One lie is that George Bush will not release funding for stem cell research. The truth is that funding already exists, in both private and governmental avenues.

The unequaled research and developmental vehicle that is the American private sector already spends millions. Federal funding, zero in the year that Bill Clinton left office, is up to $20 million under George Bush. As First Lady Laura Bush said recently, "George W. Bush is the only president to ever authorize federal funding for embryonic stem cell research."

But there is much more to the subject than lies about money.

Candidate John Kerry has effused "Stem cells have the power to slow the loss of a grandmother's memory, calm the hand of an uncle with Parkinson's, save a child from a lifetime of daily insulin shots or permanently lift a best friend from his wheelchair."

Do they really?

The public, lacking a thorough understanding of such a new subject, may not be able to judge easily.

Stem cells (http://stemcells.nih.gov/info/basics/) simply, or remarkably, have the potential to "develop into many different cell types in the body."

Theoretically, they could repair. Theoretically, they could be unlimited.

Theoretically.

But then we come to the issue of destroying life, to extend other life. This is the issue that will divide the nation as the abortion issue currently divides us.
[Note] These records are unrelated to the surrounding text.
(* ===== verification/NgxHashInit.v ===== *)
(** The hash of exact names: ngx_hash_init puts each name into its bucket
    without leaving the bucket's memory, and ngx_hash_find finds the names. *)

From S2P Require Import Prelude NgxHeaderLine NgxHttpRequest NgxHash.

Module HashInit.

Export Hash.

Lemma align_bounds d m : 0 <= d -> 0 <= m -> d <= ngx_align d (2 ^ m) < d + 2 ^ m.
Proof.
  intros Hd Hm. unfold ngx_align. pose proof (Z.pow_pos_nonneg 2 m ltac:(lia) Hm).
  replace (2 ^ m - 1) with (Z.ones m) by (rewrite Z.ones_equiv; lia).
  rewrite <- Z.ldiff_land, Z.ldiff_ones_r, Z.shiftl_mul_pow2, Z.shiftr_div_pow2 by lia.
  rewrite Z.ones_equiv. pose proof (Z.div_mod (d + Z.pred (2 ^ m)) (2 ^ m) ltac:(lia)).
  pose proof (Z.mod_pos_bound (d + Z.pred (2 ^ m)) (2 ^ m) ltac:(lia)). lia.
Qed.

Section Init.
Context {V : Type} (m : Z) (Hm : 0 <= m <= 12).
Implicit Types names done : list (ngx_hash_key_t V).

Lemma elt_size_bounds (n : ngx_hash_key_t V) : Z.of_nat (length (hk_data n)) + 10 <= elt_size n.
Proof.
  unfold elt_size, NGX_HASH_ELT_SIZE. change 8 with (2 ^ 3) at 2.
  pose proof (align_bounds (Z.of_nat (length (hk_data n)) + 2) 3 ltac:(lia) ltac:(lia)). lia.
Qed.

(** The names of a bucket and their size. *)
Definition in_bucket (size : Z) (k : nat) (n : ngx_hash_key_t V) : bool :=
  negb (hk_null n) && (Z.to_nat (hk_hash n mod size) =? k)%nat.

Definition bucket_names (size : Z) (k : nat) names : list (ngx_hash_key_t V) := List.filter (in_bucket size k) names.

Definition weight (size : Z) (k : nat) names : Z :=
  fold_right (fun n w => elt_size n + w) 0 (bucket_names size k names).

Lemma weight_nonneg size k names : 0 <= weight size k names.
Proof.
  unfold weight. induction (bucket_names size k names) as [|n l IH]; cbn; [lia|].
  pose proof (elt_size_bounds n). lia.
Qed.

Lemma weight_app size k done names : weight size k (done ++ names) = weight size k done + weight size k names.
Proof.
  unfold weight, bucket_names. rewrite List.filter_app. induction (List.filter _ done) as [|n l IH]; cbn; [lia|].
  cbn in IH. lia.
Qed.

Lemma weight_one size k n : weight size k [n] = if in_bucket size k n then elt_size n else 0.
Proof. unfold weight, bucket_names. cbn. destruct (in_bucket size k n); cbn; lia. Qed.

(** [test] has the sizes of the names passed so far. *)
Definition tracks (size base : Z) (test : list Z) done : Prop :=
  length test = Z.to_nat size /\
  forall k, (k < Z.to_nat size)%nat -> nth k test 0 = base + weight size k done.

Lemma key_bound size h : 0 < size -> (Z.to_nat (h mod size) < Z.to_nat size)%nat.
Proof. intros Hs. pose proof (Z.mod_pos_bound h size Hs). lia. Qed.

Lemma nth_insert_eq {A} (l : list A) k x d : (k < length l)%nat -> nth k (<[k := x]> l) d = x.
Proof.
  intros Hk. apply nth_lookup_Some. apply list_lookup_insert_eq. done.
Qed.
Lemma wildcard_init_ok m hinit : 0 <= m <= 12 -> 24 <= bucket_size hinit <= 32768 -> forall fuel T,
  (0 < fuel)%nat -> TOk T -> Forall (fun e => (length e.1 <= fuel)%nat) T ->
  exists r, ngx_hash_wildcard_init (2 ^ m) hinit fuel (names T) = Ret r /\
    forall w, r = Some w -> WOk (w_hash w) T /\ w_value w = None.
Proof.
  intros Hm Hb. induction fuel as [|n IH]; intros T Hf HT Hlen; [lia|]. cbn [ngx_hash_wildcard_init].
  assert (Hrec : rec_ok (ngx_hash_wildcard_init (2 ^ m) hinit n) n).
  { intros T' HT' Hne Hlen'. apply IH; [|done|done]. destruct n; [|lia]. exfalso. destruct T' as [|e T']; [done|].
    apply Forall_cons in Hlen' as [He _]. destruct HT' as [H1 _ _]. apply Forall_cons in H1 as [(Hne' & _) _].
    destruct (e.1); [done|]. cbn in He. lia. }
  destruct (wildcard_loop_ok _ n Hrec (length (names T)) T) as (r & Er & Hr); [unfold names; by rewrite length_map|done|done|].
  rewrite Er. cbn [outcome_bind]. destruct r as [curr|]; [|by exists None].
  destruct (hash_init_ok m Hm hinit curr Hb) as (rh & Eh & _ & Hh). rewrite Eh. cbn [outcome_bind].
  destruct rh as [h|]; [|by exists None]. eexists. split; [done|]. intros w [= <-]. split; [|done].
  eapply WOk_of_level; [done|by apply Hh|by apply Hr].
Qed.

(** * Searching from the end of a name *)

Definition no_dot (l : list Z) : Prop := Forall (fun c => c <> DOT) l.

Lemma label_len_no_dot l t : no_dot l -> label_end t -> label_len (l ++ t) = length l.
Proof.
  intros Hl Ht. induction Hl as [|c l Hc _ IH]; cbn.
  - by destruct Ht as [->|(t' & ->)].
  - unfold DOT in Hc. rewrite (proj2 (Z.eqb_neq _ _) Hc). by f_equal.
Qed.

(** The name of the labels, the last label first. *)
Fixpoint head_name (labels : list (list Z)) : list Z :=
  match labels with
  | [] => []
  | [l] => l
  | l :: labels => head_name labels ++ DOT :: l
  end.

(** What a search in a hash with the value [val] gives. *)
Definition found_or (val o : option V) (r : option V) : Prop :=
  match o with Some v => r = Some v | None => r = None \/ r = val end.

Lemma find_wc_head_ok labels : labels <> [] -> Forall no_dot labels ->
  forall fuel h val T, (length labels <= fuel)%nat -> WOk h T ->
  exists r, ngx_hash_find_wc_head fuel (MkWild h val) (head_name labels) = Ret r /\ found_or val (best T labels) r.
Proof.
  intros Hne Hnd. induction labels as [|l rest IH]; [done|]. apply Forall_cons in Hnd as [Hl Hnd].
  intros [|fuel] h val T Hf HW; [cbn in Hf; lia|]. cbn [ngx_hash_find_wc_head w_hash].
  set (name := head_name (l :: rest)). set (n := (length name - label_len (List.rev name))%nat).
  assert (Hn : drop n name = l /\ ((rest = [] /\ n = 0%nat) \/
                (rest <> [] /\ n <> 0%nat /\ take (n - 1) name = head_name rest))).
  { unfold n, name. destruct rest as [|l2 rest].
    - cbn [head_name]. rewrite <- (app_nil_r (List.rev l)), label_len_no_dot, length_rev, Nat.sub_diag; [by auto| |by left].
      by apply Forall_rev.
    - change (head_name (l :: l2 :: rest)) with (head_name (l2 :: rest) ++ DOT :: l).
      rewrite rev_app_distr. cbn [List.rev]. rewrite <- !app_assoc.
      rewrite label_len_no_dot, length_rev, length_app; [|by apply Forall_rev|right; cbn; eauto].
      cbn [length]. replace (length (head_name (l2 :: rest)) + S (length l) - length l)%nat
        with (S (length (head_name (l2 :: rest)))) by lia.
      split; [|right; split_and!; [done|done|]].
      + change (?x ++ DOT :: l) with (x ++ [DOT] ++ l). rewrite app_assoc. apply drop_app_length'.
        rewrite length_app. cbn. lia.
      + rewrite Nat.sub_succ, Nat.sub_0_r. apply take_app_length. }
  destruct Hn as [Hd Hn]. rewrite Hd. clearbody n. fold (ngx_hash_key l). destruct HW as [h T Hfind Hsub].
  destruct (Hfind l) as (o & Eo & Hv). rewrite Eo. cbn [outcome_bind]. rewrite best_cons.
  assert (Hrec : forall w, is_sub o w -> rest <> [] ->
    exists r, or_value w (ngx_hash_find_wc_head fuel w (take (n - 1) name)) = Ret r /\
      r = match best (sub T l) rest with Some v => Some v | None => w_value w end).
  { intros w Hw Hrest. destruct Hn as [(? & _)|(_ & _ & ->)]; [done|]. specialize (Hsub l o w Eo Hw).
    destruct w as [hw vw]. cbn [w_hash] in Hsub.
    destruct (IH Hrest Hnd fuel hw vw (sub T l)) as (r & Er & Hr); [cbn in Hf; lia|done|].
    unfold or_value. rewrite Er. cbn [outcome_bind w_value]. eexists. split; [done|]. unfold found_or in Hr.
    destruct (best (sub T l) rest); [by rewrite Hr|]. by destruct Hr as [-> | ->]; destruct vw. }
  assert (Hnil : best (sub T l) [] = None) by done.
  assert (Hempty : sub T l = [] -> best (sub T l) rest = None).
  { intros ->. clear. unfold best. generalize (length rest). induction n as [|k IH]; [done|]. cbn. apply IH. }
  destruct o as [[v|v|w|w]|]; cbn [value_ok] in Hv.
  - destruct Hv as [Hown Hs]. exists (Some v). split; [done|]. rewrite (Hempty Hs), Hown. done.
  - destruct Hv as [Hown Hs]. rewrite (Hempty Hs), Hown. cbn [orb].
    destruct Hn as [(-> & ->)|(Hrest & Hn0 & _)]; cbn [Nat.eqb].
    + exists None. split; [done|]. by left.
    + rewrite (proj2 (Nat.eqb_neq n 0) Hn0), bool_decide_eq_false_2 by done. by exists (Some v).
  - destruct Hv as (v & Hown & Hwv). rewrite Hown. cbn [orb].
    destruct Hn as [(-> & ->)|(Hrest & Hn0 & _)]; cbn [Nat.eqb].
    + rewrite Hnil. exists (w_value w). split; [done|]. by rewrite Hwv.
    + rewrite (proj2 (Nat.eqb_neq n 0) Hn0). destruct (Hrec w (or_introl eq_refl) Hrest) as (r & Er & ->).
      rewrite Er. eexists. split; [done|]. rewrite Hwv. by destruct (best (sub T l) rest).
  - destruct Hn as [(-> & ->)|(Hrest & Hn0 & _)]; cbn [Nat.eqb].
    + rewrite Hnil. exists None. split; [done|]. destruct (tfind [l] T) as [[both v]|]; [|by left].
      destruct Hv as [-> _]. by left.
    + rewrite (proj2 (Nat.eqb_neq n 0) Hn0). destruct (Hrec w (or_intror eq_refl) Hrest) as (r & Er & ->).
      rewrite Er. eexists. split; [done|]. destruct (best (sub T l) rest); [done|].
      destruct (tfind [l] T) as [[both v]|]; [|rewrite Hv; by left].
      destruct Hv as [-> ->]. by rewrite bool_decide_eq_false_2.
  - destruct Hv as [Hown Hs]. exists val. split; [done|]. rewrite (Hempty Hs), Hown. by right.
Qed.
(* ===== verification/NgxPhasesRun.v ===== *)
(** The phase engine against the phases: the table of
    ngx_http_init_phase_handlers is the phases one after the other, and a run
    from any of its entries is a run through the rest of the phases, in
    [run_stages]. *)

From S2P Require Import Prelude NgxLocation NgxPhases.

Module PhasesRun.

Import Phases.

Lemma ten_elements {A} (l : list A) : length l = 10%nat ->
  exists p0 p1 p2 p3 p4 p5 p6 p7 p8 p9, l = [p0; p1; p2; p3; p4; p5; p6; p7; p8; p9].
Proof.
  do 10 (destruct l as [|? l]; [done|]). destruct l; [|done]. intros _. do 10 eexists. done.
Qed.

Section Run.
Context {H L X : Type}.
Abbreviation req := (ngx_http_request_t H L X).
Abbreviation clcf := (ngx_http_core_loc_conf_t H L X).
Context (call : H -> req -> Z * req) (conf : L -> clcf) (srv_loc_conf : L)
  (find_location : list Z -> L -> outcome (Z * L)).
Context (io_sendfile : bool) (clear_ctx : X -> X) (named_locations : list L)
  (document_root : req -> option (list Z)) (disable_symlinks : req -> list Z -> bool)
  (open_file : list Z -> option bool) (byte_before : req -> Z).

(** * The phases *)

(** The handlers of a phase are in the order of their calls.  After the access
    handlers comes the decision of the access phase. *)
Inductive stage :=
| SGeneric (hs : list H)
| SRewrite (hs : list H)
| SFind
| SPostRewrite
| SAccess (hs : list H)
| STry
| SContent (hs : list H).

Definition calls (phases : list (list H)) (i : nat) : list H := List.rev (nth i phases []).

Definition nonempty (l : list H) : bool := negb (length l =? 0)%nat.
Alan Keyes, current US Senate candidate in Illinois, eloquently frames the debate.

"We are coming into a time when it's going to be critically important to the maintenance of our own liberty that we be able to think clearly in terms of moral principle."

Rather than be "characterized by our scientific breakthroughs" he continued, we should "understand that justice isn't just for some but for all; that the authority that stands behind the human claim to dignity is not just a matter of our decision, and convenience, and profit, and benefit, but that it rests on a transcendent will and judgment on which we all can rely — but which none of us, however numerous and powerful we may be, have the right to disregard."

No matter how we prettify it, that is what we are doing when we kill embryos to get their stem cells. And that is the lie that Democrats hope you won't notice before November.

If we allow that lie, Keyes continues, "We run a risk that we shall kill not just that life of cells but the very life and soul of our republic."

This article first appeared at www.opeds.com.